→ **What this task involves**
Please reproduce the data below exactly, from the first line through the line containing "From stdpp Require Import strings.", and leave every later line out.

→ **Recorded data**
(* ===== verification/Duplex.v ===== *)
(** * Two endpoints and the connection between them

    A client and a server joined by a connection that carries bytes both ways.  The
    connection keeps no bytes of its own: what one side has written ([wr_out]) and the
    other side has not been given yet is on its way.  It delivers any part of it at any
    moment, and may break at any moment.  A run is a schedule: the operations of both
    endpoints and the deliveries, in the order in which they happen. *)

From stdpp Require Import strings.
From S2P Require Import Prelude Crates Errors Config Command Frame Codec CodecSpec Runtime.
From S2P Require Import SessionState Stream StreamSpec Session SessionSpec SessionProps.
From S2P Require Import Handshake Delivery Loops LoopsSpec Endpoint EndpointSpec.
From S2P Require Import EndpointMoves Ownership Arrival Emission EndpointInv.

Section duplex.
Context {B : BytesCrate} {F : FlumeCrate} {FL : FlumeLaws F} {N : NotifyCrate}.
Context {R : ReadBufCrate} {RL : ReadBufLaws R}.
Context {D : FramedCrate} {DL : FramedLaws D} {T : IntervalCrate}.
Context {M : Type -> Type} `{FinMap Z M}.
Implicit Types e : Endpoint M.

(** A side: an endpoint, its history, and how much of its output the other side got. *)
Record Side : Type := mkSide {
  sd_endpoint : Endpoint M;
  sd_history : history;
  sd_sent : nat;
}.

Record Duplex : Type := mkDuplex { dx_client : Side; dx_server : Side }.

Definition side_out (x : Side) : bytes :=
  wr_out (writer (sys_sink (ep_system (sd_endpoint x)))).

Definition side_source (x : Side) : source := sys_source (ep_system (sd_endpoint x)).

Definition side_run (op : Op) (x : Side) : Side :=
  let '(e, l) := ep_run op (sd_endpoint x) in mkSide e (sd_history x ++ l) (sd_sent x).

(** At most [n] bytes go from [x] to [y], and the connection may end behind them.  A
    connection that has ended carries nothing more. *)
Definition carry (n : nat) (eof : bool) (x y : Side) : Side * Side :=
  if rd_eof (reader (side_source y)) then (x, y)
  else
    let c := take n (drop (sd_sent x) (side_out x)) in
    (mkSide (sd_endpoint x) (sd_history x) (sd_sent x + length c),
     mkSide (set_source (deliver c eof (side_source y)) (sd_endpoint y)) (sd_history y)
       (sd_sent y)).

Inductive Happens : Type :=
| AtClient (op : Op)
| AtServer (op : Op)
| ToServer (n : nat) (eof : bool)
| ToClient (n : nat) (eof : bool).

Definition dx_step (a : Happens) (d : Duplex) : Duplex :=
  match a with
  | AtClient op => mkDuplex (side_run op (dx_client d)) (dx_server d)
  | AtServer op => mkDuplex (dx_client d) (side_run op (dx_server d))
  | ToServer n eof =>
      let '(c, s) := carry n eof (dx_client d) (dx_server d) in mkDuplex c s
  | ToClient n eof =>
      let '(s, c) := carry n eof (dx_server d) (dx_client d) in mkDuplex c s
  end.

Definition dx_run (schedule : list Happens) (d : Duplex) : Duplex :=
  fold_left (fun d a => dx_step a d) schedule d.

(** A new connection. *)
Definition dx_new (cfg_c cfg_s : Config) (src_c src_s : source) (k_c k_s : sink) : Duplex :=
  mkDuplex (mkSide (ep_new cfg_c true src_c k_c) [] 0)
    (mkSide (ep_new cfg_s false src_s k_s) [] 0).

Definition happens_roomy (a : Happens) : Prop :=
  match a with AtClient op | AtServer op => roomy op | _ => True end.
End duplex.

Arguments Duplex {F N D T} M.
Arguments Side {F N D T} M.

(** ** From one side to the other *)
Section link.
Context {B : BytesCrate} {BL : BytesLaws B}.
Context {F : FlumeCrate} {FL : FlumeLaws F} {N : NotifyCrate} {NL : NotifyLaws N}.
Context {R : ReadBufCrate} {RL : ReadBufLaws R}.
Context {D : FramedCrate} {DL : FramedLaws D} {T : IntervalCrate}.
Context {M : Type -> Type} `{FinMap Z M}.
Implicit Types (e : Endpoint M) (x y : Side M).

Definition side_send_task x : SendTask := sys_send (ep_system (sd_endpoint x)).
Definition side_recv_task x : RecvTask := sys_recv (ep_system (sd_endpoint x)).

(** The sender: what it has written is the frames it took from its channel, as far as
    it got. *)
Record sends_ok (cfg : Config) x : Prop := {
  so_out : side_out x `prefix_of` wire (taken (sd_history x));
  so_sent : (sd_sent x <= length (side_out x))%nat;
  so_task : send_alive (side_send_task x) ->
    send_inv cfg (side_send_task x) (sys_sink (ep_system (sd_endpoint x)))
      (wire (taken (sd_history x)));
}.

(** The receiver: it has handled the first frames, and what it has not decoded, with
    what is on its way, is the others. *)
Definition receives_ok (cfg : Config) x y : Prop :=
  exists rest, taken (sd_history x) = handled (sd_history y) ++ rest /\
    (recv_alive (side_recv_task y) ->
       rd_codec (reader (side_source y)) = codec_new cfg /\
       undecoded (side_source y) ++ drop (sd_sent x) (wire (taken (sd_history x)))
       = wire rest).

(** *** The sender *)
Lemma send_poll_out cfg s k out :
  send_inv cfg SendSending k out ->
  wr_out (writer (send_poll (M := M) s k).2) `prefix_of` out /\
  wr_out (writer k) `prefix_of` wr_out (writer (send_poll (M := M) s k).2).
Proof.
  intros (Hc & Ho & _ & Hf). unfold send_poll.
  assert (Hk : wr_out (writer k) `prefix_of` out).
  { rewrite <- Ho. unfold committed. by apply prefix_app_r. }
  pose proof (poll_send_writer k) as Hs. destruct (poll_send k) as [r k']. simpl in Hs.
  assert (Hw : wr_out (writer k') `prefix_of` out /\
               wr_out (writer k) `prefix_of` wr_out (writer k')).
  { inversion Hs as [E1 Ew|er E1 Ew|f dst r' Hsl He Hr Er Ew|f er dst Hsl He Er Ew|Hsl Er Ew];
      try done.
    - rewrite Hc, encode_encodable in He by (by apply Hf). injection He as <-.
      simpl. split; [|by apply prefix_app_r].
      rewrite <- Ho. unfold committed. by rewrite Hsl.
    - rewrite Hc, encode_encodable in He by (by apply Hf). done. }
  destruct r as [[[]|er|]|]; simpl; try done.
Qed.

Lemma send_step_out cfg cf task s k out :
  send_inv cfg task k out -> send_alive task ->
  Forall (encodable (max_frame_size cfg)) (send_takes (M := M) cf task s) ->
  let k' := (send_step cf task s k).2 in
  wr_out (writer k') `prefix_of` out ++ wire (send_takes cf task s) /\
  wr_out (writer k) `prefix_of` wr_out (writer k').
Proof.
  intros Hinv Ha. cbv zeta.
  assert (Hk : wr_out (writer k) `prefix_of` out).
  { destruct Hinv as (_ & <- & _). unfold committed. by apply prefix_app_r. }
  destruct (send_listens task s) as [close|] eqn:Hl.
  - rewrite (send_step_select _ _ _ _ _ Hl). unfold send_takes. rewrite Hl.
    destruct Hinv as (Hc & Ho & Hs & Hf).
    assert (Hsl : wr_slot (writer k) = None) by (apply Hs; by destruct task).
    assert (Hsame : wr_out (writer k) `prefix_of` out ++ wire [] /\
                    wr_out (writer k) `prefix_of` wr_out (writer k)).
    { unfold wire. simpl. by rewrite app_nil_r. }
    unfold send_select. destruct (_ && _); [done|].
    destruct (recv_async _) as [r c]. simpl fst.
    destruct r as [[f|u|]|]; simpl; try done.
    + intros Hen. apply Forall_cons in Hen as [Hen _].
      destruct (send_poll_out cfg (set_shared (set_frames c (s_shared s)) s)
        (start_send f k) (out ++ wire [f])) as [Hp1 Hp2].
      { unfold send_inv, committed in *. rewrite start_send_writer by done. simpl.
        rewrite Hsl, app_nil_r in Ho. subst out. unfold wire. simpl. rewrite app_nil_r.
        split; [done|]. split; [done|]. split; [done|]. by intros f' [= <-]. }
      split; [done|]. by rewrite start_send_writer in Hp2 by done.
    + intros _. by destruct (is_notified _ _).
  - unfold send_takes. rewrite Hl. intros _. unfold wire; simpl. rewrite app_nil_r.
    destruct task; simpl in Hl, Ha; try done. by apply (send_poll_out cfg).
Qed.

Lemma sends_ok_send cfg cf x :
  sends_ok cfg x ->
  Forall (encodable (max_frame_size cfg))
    (send_takes cf (side_send_task x) (ep_session (sd_endpoint x))) ->
  sends_ok cfg (side_run (OpSend cf) x).
Proof.
  intros [Hout Hsent Htask] Hen.
  assert (Ht : taken (sd_history (side_run (OpSend cf) x))
    = taken (sd_history x) ++ send_takes cf (side_send_task x) (ep_session (sd_endpoint x))).
  { unfold side_run. cbn [ep_run sd_history]. rewrite taken_app. f_equal.
    apply taken_takes. }
  assert (Hk : sys_sink (ep_system (sd_endpoint (side_run (OpSend cf) x)))
    = (send_step cf (side_send_task x) (ep_session (sd_endpoint x))
         (sys_sink (ep_system (sd_endpoint x)))).2 /\
    side_send_task (side_run (OpSend cf) x)
    = (send_step cf (side_send_task x) (ep_session (sd_endpoint x))
         (sys_sink (ep_system (sd_endpoint x)))).1.1).
  { unfold side_run, side_send_task. cbn [ep_run sd_endpoint ep_system set_system].
    unfold run_send, ep_session. by destruct (send_step _ _ _ _) as [[? ?] ?]. }
  destruct Hk as [Hk Htk].
  assert (send_alive (side_send_task x) \/ ~ send_alive (side_send_task x)) as [Ha|Hna]
    by (destruct (side_send_task x); simpl; tauto).
  - destruct (send_step_out cfg cf _ _ _ _ (Htask Ha) Ha Hen) as [Hp1 Hp2].
    pose proof (send_step_inv cfg cf _ _ _ _ (Htask Ha) Ha Hen) as Hinv.
    split.
    + unfold side_out. by rewrite Hk, Ht, wire_app.
    + unfold side_out in *. rewrite Hk. apply prefix_length in Hp2.
      change (sd_sent (side_run (OpSend cf) x)) with (sd_sent x). lia.
    + rewrite Hk, Htk, Ht, wire_app. intros Ha'.
      destruct (send_step _ _ _ _) as [[task' s'] k']. by apply Hinv.
  - assert (Hd : send_step cf (side_send_task x) (ep_session (sd_endpoint x))
                   (sys_sink (ep_system (sd_endpoint x)))
                 = (side_send_task x, ep_session (sd_endpoint x),
                    sys_sink (ep_system (sd_endpoint x))) /\
                 send_takes cf (side_send_task x) (ep_session (sd_endpoint x)) = [])
      by (by destruct (side_send_task x); simpl in Hna).
    destruct Hd as [Hd Hno]. rewrite Hd in Hk, Htk. rewrite Hno, app_nil_r in Ht.
    split; unfold side_out in *; rewrite ?Hk, ?Htk, ?Ht; done.
Qed.

(** Other operations do not touch what the sender depends on. *)
Lemma new_frames_takes s s' : taken (new_frames (M := M) s s') = [].
Proof. apply taken_emits. Qed.

Lemma new_frames_handles s s' : handled (new_frames (M := M) s s') = [].
Proof. apply handled_emits. Qed.

Lemma new_channel_silent id s s' :
  taken (new_channel (M := M) id s s') = [] /\ handled (new_channel (M := M) id s s') = [].
Proof. unfold new_channel. by destruct (Nat.eqb _ _). Qed.

Lemma ep_run_silent op e :
  (match op with OpSend _ => False | _ => True end ->
     sys_sink (ep_system (ep_run op e).1) = sys_sink (ep_system e) /\
     sys_send (ep_system (ep_run op e).1) = sys_send (ep_system e) /\
     taken (ep_run op e).2 = []) /\
  (match op with OpRecv _ => False | _ => True end ->
     sys_source (ep_system (ep_run op e).1) = sys_source (ep_system e) /\
     sys_recv (ep_system (ep_run op e).1) = sys_recv (ep_system e) /\
     handled (ep_run op e).2 = []).
Proof.
  assert (Hdone : forall e' l, ep_system e' = ep_system e \/
      (exists s, ep_system e' = with_session s (ep_system e)) ->
    taken l = [] -> handled l = [] ->
    (sys_sink (ep_system e') = sys_sink (ep_system e) /\
     sys_send (ep_system e') = sys_send (ep_system e) /\ taken l = []) /\
    (sys_source (ep_system e') = sys_source (ep_system e) /\
     sys_recv (ep_system e') = sys_recv (ep_system e) /\ handled l = [])).
  { intros e' l [->|[s ->]]; done. }
  destruct op; unfold ep_run, close_held; op_enabled; cbn [fst snd];
    try (assert (Hskip := Hdone e [] (or_introl eq_refl) eq_refl eq_refl); tauto).
  - destruct (open_stream _ _) as [[r fut] s']. cbn [fst snd].
    edestruct (Hdone (settle_open r fut (set_session s' e))) as [Ht Hh];
      [right; exists s'; by rewrite settle_open_system| | |split; intros _; [exact Ht|exact Hh]];
      rewrite ?taken_app, ?handled_app, ?new_frames_takes, ?new_frames_handles;
      rewrite ?(proj1 (new_channel_silent _ _ _)), ?(proj2 (new_channel_silent _ _ _)); done.
  - destruct (open_stream _ _) as [[r fut] s']. cbn [fst snd].
    edestruct (Hdone (settle_open r fut (set_session s'
        (set_opening (delete i (ep_opening e)) e)))) as [Ht Hh];
      [right; exists s'; by rewrite settle_open_system| | |split; intros _; [exact Ht|exact Hh]];
      by rewrite ?new_frames_takes, ?new_frames_handles.
  - edestruct (Hdone (set_ep_shared (stream_drop st (s_shared (ep_session e)))
        (set_opening (delete i (ep_opening e)) e))) as [Ht Hh];
      [right; by eexists| | |split; intros _; [exact Ht|exact Hh]];
      by rewrite ?new_frames_takes, ?new_frames_handles.
  - destruct (accept_stream _ _ _) as [[r fut'] s']. cbn [fst snd].
    edestruct (Hdone (settle_accept r (set_session s' e))) as [Ht Hh];
      [right; exists s'; by rewrite settle_accept_system| | |split; intros _; [exact Ht|exact Hh]];
      by rewrite ?new_frames_takes, ?new_frames_handles.
  - split; intros _; (split; [done|split; [done|]]);
      rewrite ?taken_app, ?handled_app, ?new_frames_takes, ?new_frames_handles, app_nil_r;
      by destruct (wp_result _) as [[]|].
  - split; intros _; (split; [done|split; [done|]]); apply new_frames_takes || apply new_frames_handles.
  - destruct (close_poll _ _ _) as [[[r fut] st'] sh'].
    split; intros _; (split; [done|split; [done|]]); apply new_frames_takes || apply new_frames_handles.
  - destruct (close_poll _ _ _) as [[[r fut'] st'] sh'].
    split; intros _; (split; [done|split; [done|]]); apply new_frames_takes || apply new_frames_handles.
  - split; intros _; (split; [done|split; [done|]]); apply new_frames_takes || apply new_frames_handles.
  - split; intros Hop; [|done]. unfold run_recv.
    destruct (recv_step _ _ _ _) as [[task s'] src']. split; [done|]. split; [done|].
    rewrite !taken_app, taken_handles, new_frames_takes, app_nil_r. simpl.
    destruct (recv_takes _ _ _ _); [done|]. apply new_channel_silent.
  - split; intros Hop; [done|]. unfold run_send.
    destruct (send_step _ _ _ _) as [[task s'] k']. split; [done|]. split; [done|].
    apply handled_takes.
  - unfold run_keep_alive. destruct (keep_alive_step _ _ _ _) as [task s'].
    split; intros _; (split; [done|split; [done|]]); apply new_frames_takes || apply new_frames_handles.
Qed.
End link.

→ **Your solution**
(* ===== verification/Duplex.v ===== *)
(** * Two endpoints and the connection between them

    A client and a server joined by a connection that carries bytes both ways.  The
    connection keeps no bytes of its own: what one side has written ([wr_out]) and the
    other side has not been given yet is on its way.  It delivers any part of it at any
    moment, and may break at any moment.  A run is a schedule: the operations of both
    endpoints and the deliveries, in the order in which they happen. *)

From stdpp Require Import strings.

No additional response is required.